Weakness in September followed similar weakness in August where the index is at a revised minus 0.39. The 3-month average is at minus 0.09, down from plus 0.01 in August. This report is a reminder that, as long as economic data are weak, the doves can hold sway in the FOMC.
Market Consensus Before Announcement
September wasn't a great month for the economy, at least not for employment or for the factory sector. The national activity index is expected to slip but only fractionally, at a consensus minus 0.05 which would point to only slightly below average growth in the month.

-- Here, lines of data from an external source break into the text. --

Definition remove_peer_step voter peer_set (p : PeerPubkey) d :
    outcome Whatever (list CItemEffect * CtrlDb) :=
  if negb (bool_decide (p ∈ peers_of d)) then Err "Peer to remove is not in the latest peer set"
  else if bool_decide (length (peers_of d) = 1) then Err "Cannot remove the last peer from the consensus"
  else if decide (remove_peer_votes d !! voter = Some p) then Ok ([], d)
  else
    let votes := <[voter := p]> (remove_peer_votes d) in
    let d1 := clear_if_own voter (set_pending_remove_peer_vote_tbl None) (set_remove_peer_votes votes d) in
    n ← NumPeers.to_num_peers peer_set;
    if reaches_threshold votes p peer_set then
      let d2 := set_peers (delete p (peers d)) d1 in
      let updated := peers_of d2 in
      let d3 := set_add_peer_votes (retain_in (λ _, true) (λ k _, bool_decide (k ∈ updated)) (add_peer_votes d))
        (set_remove_peer_votes (retain_in (λ _, true)
           (λ k vote, bool_decide (k ∈ updated) && negb (bool_decide (vote = p))) votes) d2) in
      Ok ([effect_encode (MkRemovePeerEffect p); effect_encode (MkConsensusParamsChange updated)] ++
            upgrade_effects updated d3,
          set_modules_configs (upgraded_configs updated d3) d3)
    else Ok ([], d1).

(** The versions of the members of [peer_set] that voted for the kind with the
    major version. *)
Definition matching_module_votes (votes : gmap PeerPubkey (ModuleKind * ConsensusVersion.t))
    (k : ModuleKind) (v : ConsensusVersion.t) peer_set : list ConsensusVersion.t :=
  omap (λ peer, match votes !! peer with
    | Some (k', v') =>
        if decide (k' = k ∧ ConsensusVersion.major v' = ConsensusVersion.major v) then Some v' else None
    | None => None
    end) peer_set.

Definition add_module_step voter peer_set (k : ModuleKind) (v : ConsensusVersion.t) d :
    outcome Whatever (list CItemEffect * CtrlDb) :=
  match modules_inits self !! k with
  | None => Err "No module init available for module kind"
  | Some module_init =>
      if singleton module_init && kind_exists k d then Err "Module already exists"
      else
        let votes := <[voter := (k, v)]> (add_module_votes d) in
        let d1 := clear_if_own voter (set_pending_add_module_vote_tbl None) (set_add_module_votes votes d) in
        let matching := matching_module_votes votes k v peer_set in
        if decide (length matching = length peer_set) then
          minor ← expect "Should have at least one vote" (min_minor matching);
          let final := ConsensusVersion.mk (ConsensusVersion.major v) minor in
          id ← new_module_id d;
          Ok ([effect_encode (MkAddModuleEffect k id final)],
              set_modules_configs (<[id := ModuleConfig.mk k final]> (modules_configs d))
                (set_add_module_votes
                   (retain_in (λ _, true) (λ _ vote, negb (bool_decide (vote.1 = k))) votes) d1))
        else Ok ([], d1)
  end.

Definition module_version_step voter peer_set (id : ModuleId) (minor : N) d :
    outcome Whatever (list CItemEffect * CtrlDb) :=
  if negb (bool_decide (voter ∈ peer_set)) then Err "Voter is not in the current peer set"
  else
    match modules_configs d !! id with
    | None => Err "Module not found in configurations"
    | Some config =>
        let v := ConsensusVersion.mk (ConsensusVersion.major (ModuleConfig.version config)) minor in
        let d1 := clear_if_own voter
          (λ d, set_pending_modules_versions_votes (delete id (pending_modules_versions_votes d)) d)
          (set_modules_versions_votes (<[(voter, id) := v]> (modules_versions_votes d)) d) in
        Ok (upgrade_effects peer_set d1, set_modules_configs (upgraded_configs peer_set d1) d1)
    end.

Definition ctrl_step voter peer_set (c : ConsensusCtrlCitem) d :
    outcome Whatever (list CItemEffect * CtrlDb) :=
  match c with
  | VoteAddPeer p => add_peer_step voter peer_set p d
  | VoteRemovePeer p => remove_peer_step voter peer_set p d
  | VoteAddModule k v => add_module_step voter peer_set k v d
  | VoteModuleVersion id minor => module_version_step voter peer_set id minor d
  end.

(** The items that the peer [me] wants to propose. *)
Definition proposals_add (me : PeerPubkey) d : list ConsensusCtrlCitem :=
  match pending_add_peer_vote d with
  | Some p => if bool_decide (p ∈ peers_of d) || bool_decide (add_peer_votes d !! me = Some p)
              then [] else [VoteAddPeer p]
  | None => []
  end.
Definition proposals_remove (me : PeerPubkey) d : list ConsensusCtrlCitem :=
  match pending_remove_peer_vote d with
  | Some p => if negb (bool_decide (p ∈ peers_of d)) || bool_decide (remove_peer_votes d !! me = Some p)
              then [] else [VoteRemovePeer p]
  | None => []
  end.
Definition is_singleton (k : ModuleKind) : bool :=
  match modules_inits self !! k with Some init => singleton init | None => false end.
Definition proposals_module (me : PeerPubkey) d : list ConsensusCtrlCitem :=
  match pending_add_module_vote d with
  | Some (k, v) =>
      if is_singleton k && kind_exists k d then []
      else
        match add_module_votes d !! me with
        | Some (k', v') =>
            if bool_decide (k' = k) && bool_decide (ConsensusVersion.major v' = ConsensusVersion.major v)
            then [] else [VoteAddModule k v]
        | None => [VoteAddModule k v]
        end
  | None => []
  end.
Definition proposals_versions (me : PeerPubkey) d : list ConsensusCtrlCitem :=
  omap (λ kv : ModuleId * N,
    if decide (ConsensusVersion.minor <$> modules_versions_votes d !! (me, kv.1) = Some kv.2)
    then None else Some (VoteModuleVersion kv.1 kv.2)) (entries (pending_modules_versions_votes d)).
Definition proposals_of d : list ConsensusCtrlCitem :=
  match peer_pubkey self with
  | None => []
  | Some me => proposals_add me d ++ proposals_remove me d ++ proposals_module me d ++ proposals_versions me d
  end.
End Spec.

(** ** The handlers implement it *)
Section Refine.
Context `{CtrlCodecs} (self : ConsensusCtrlModule).
Implicit Types (voter : PeerPubkey) (peer_set : list PeerPubkey) (d : CtrlDb) (open : list string)
  (hs : list CtrlHook).

Abbreviation st d open hs := (MkTx (MkModuleTx d open) hs).

(** What a transaction does to the tables, leaving handles and hooks alone. *)
Definition in_tx {A} open hs (o : outcome Whatever (A * CtrlDb)) :
    outcome (DbTxError Whatever) (A * TxState (ModuleTx CtrlDb) CtrlHook) :=
  match o with
  | Ok (a, d) => Ok (a, st d open hs)
  | Err e => Err (TxError e)
  | Panic w => Panic w
  end.

Lemma with_table_run {A} name (body : KTx A) d open hs (o : outcome Whatever (A * CtrlDb)) :
  bool_decide (name ∈ open) = false →
  body (st d (name :: open) hs) = in_tx (name :: open) hs o →
  with_table (M:=KTx) name body (st d open hs) = in_tx open hs o.
Proof.
  intros Hn%bool_decide_eq_false Hb. simpl. unfold mtx_with_table. simpl. rewrite decide_False by done.
  rewrite Hb. by destruct o as [[]| |].
Qed.

Lemma clear_own_pending_run voter table clear d open hs :
  bool_decide (table ∈ open) = false →
  clear_own_pending self voter table clear (st d open hs) =
    in_tx open hs (Ok ((), clear_if_own self voter clear d)).
Proof.
  intros Ht. unfold clear_own_pending, clear_if_own. destruct (decide (Some voter = _)); [|done].
  by apply (with_table_run _ _ _ _ _ (Ok ((), clear d))).
Qed.

Lemma get_peer_set_tx_run d open hs :
  bool_decide ("peers" ∈ open) = false →
  (get_peer_set_tx : KTx _) (st d open hs) = in_tx open hs (Ok (peers_of d, d)).
Proof. intros Hp. by apply (with_table_run _ _ _ _ _ (Ok (peers_of d, d))). Qed.

Lemma update_run (f : CtrlDb → CtrlDb) d open hs :
  (update_tables f : KTx ()) (st d open hs) = in_tx open hs (Ok ((), f d)).
Proof. done. Qed.
Lemma query_run {A} (f : CtrlDb → A) d open hs :
  query (M:=KTx) f (st d open hs) = in_tx open hs (Ok (f d, d)).
Proof. done. Qed.
Lemma lift_run {A} (o : outcome Whatever A) d open hs :
  (tx_lift o : KTx A) (st d open hs) = in_tx open hs (a ← o; Ok (a, d)).
Proof. by destruct o. Qed.

Lemma bind_run {A B} (m : KTx A) (f : A → KTx B) d open hs (o : outcome Whatever (A * CtrlDb)) :
  m (st d open hs) = in_tx open hs o →
  (m ≫= f) (st d open hs) =
    match o with
    | Ok (a, d') => f a (st d' open hs)
    | Err e => Err (TxError e)
    | Panic w => Panic w
    end.
Proof. intros Hm. unfold mbind, mtx_bind, tx_bind. rewrite Hm. by destruct o as [[]| |]. Qed.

The Chicago Fed National Activity Index (CFNAI) is a monthly index designed to better gauge overall economic activity and inflationary pressure. The CFNAI is released at 8:30 a.m. E.T. normally toward the end of each calendar month. The CFNAI is a weighted average of 85 existing monthly indicators of national economic activity. It is constructed to have an average value of zero and a standard deviation of one. Since economic activity tends toward trend growth rate over time, a positive index reading corresponds to growth above trend and a negative index reading corresponds to growth below trend.
The 85 economic indicators that are included in the CFNAI are drawn from four broad categories of data: production and income; employment, unemployment, and hours; personal consumption and housing; and sales, orders, and inventories. Each of these data series measures some aspect of overall macroeconomic activity. The derived index provides a single, summary measure of a factor common to these national economic data.
This index is unique among regional Federal Reserve Bank indexes in that it is national in scope. Investors are eager to have insight into economic growth and inflation. This index combines 85 diverse and already released indicators from four broad categories -- production and income; employment, unemployment, and hours; personal consumption and housing; and sales, orders, and inventories -- into an overall index to measure economic performance. The index provides another measure with which investors can measure overall growth.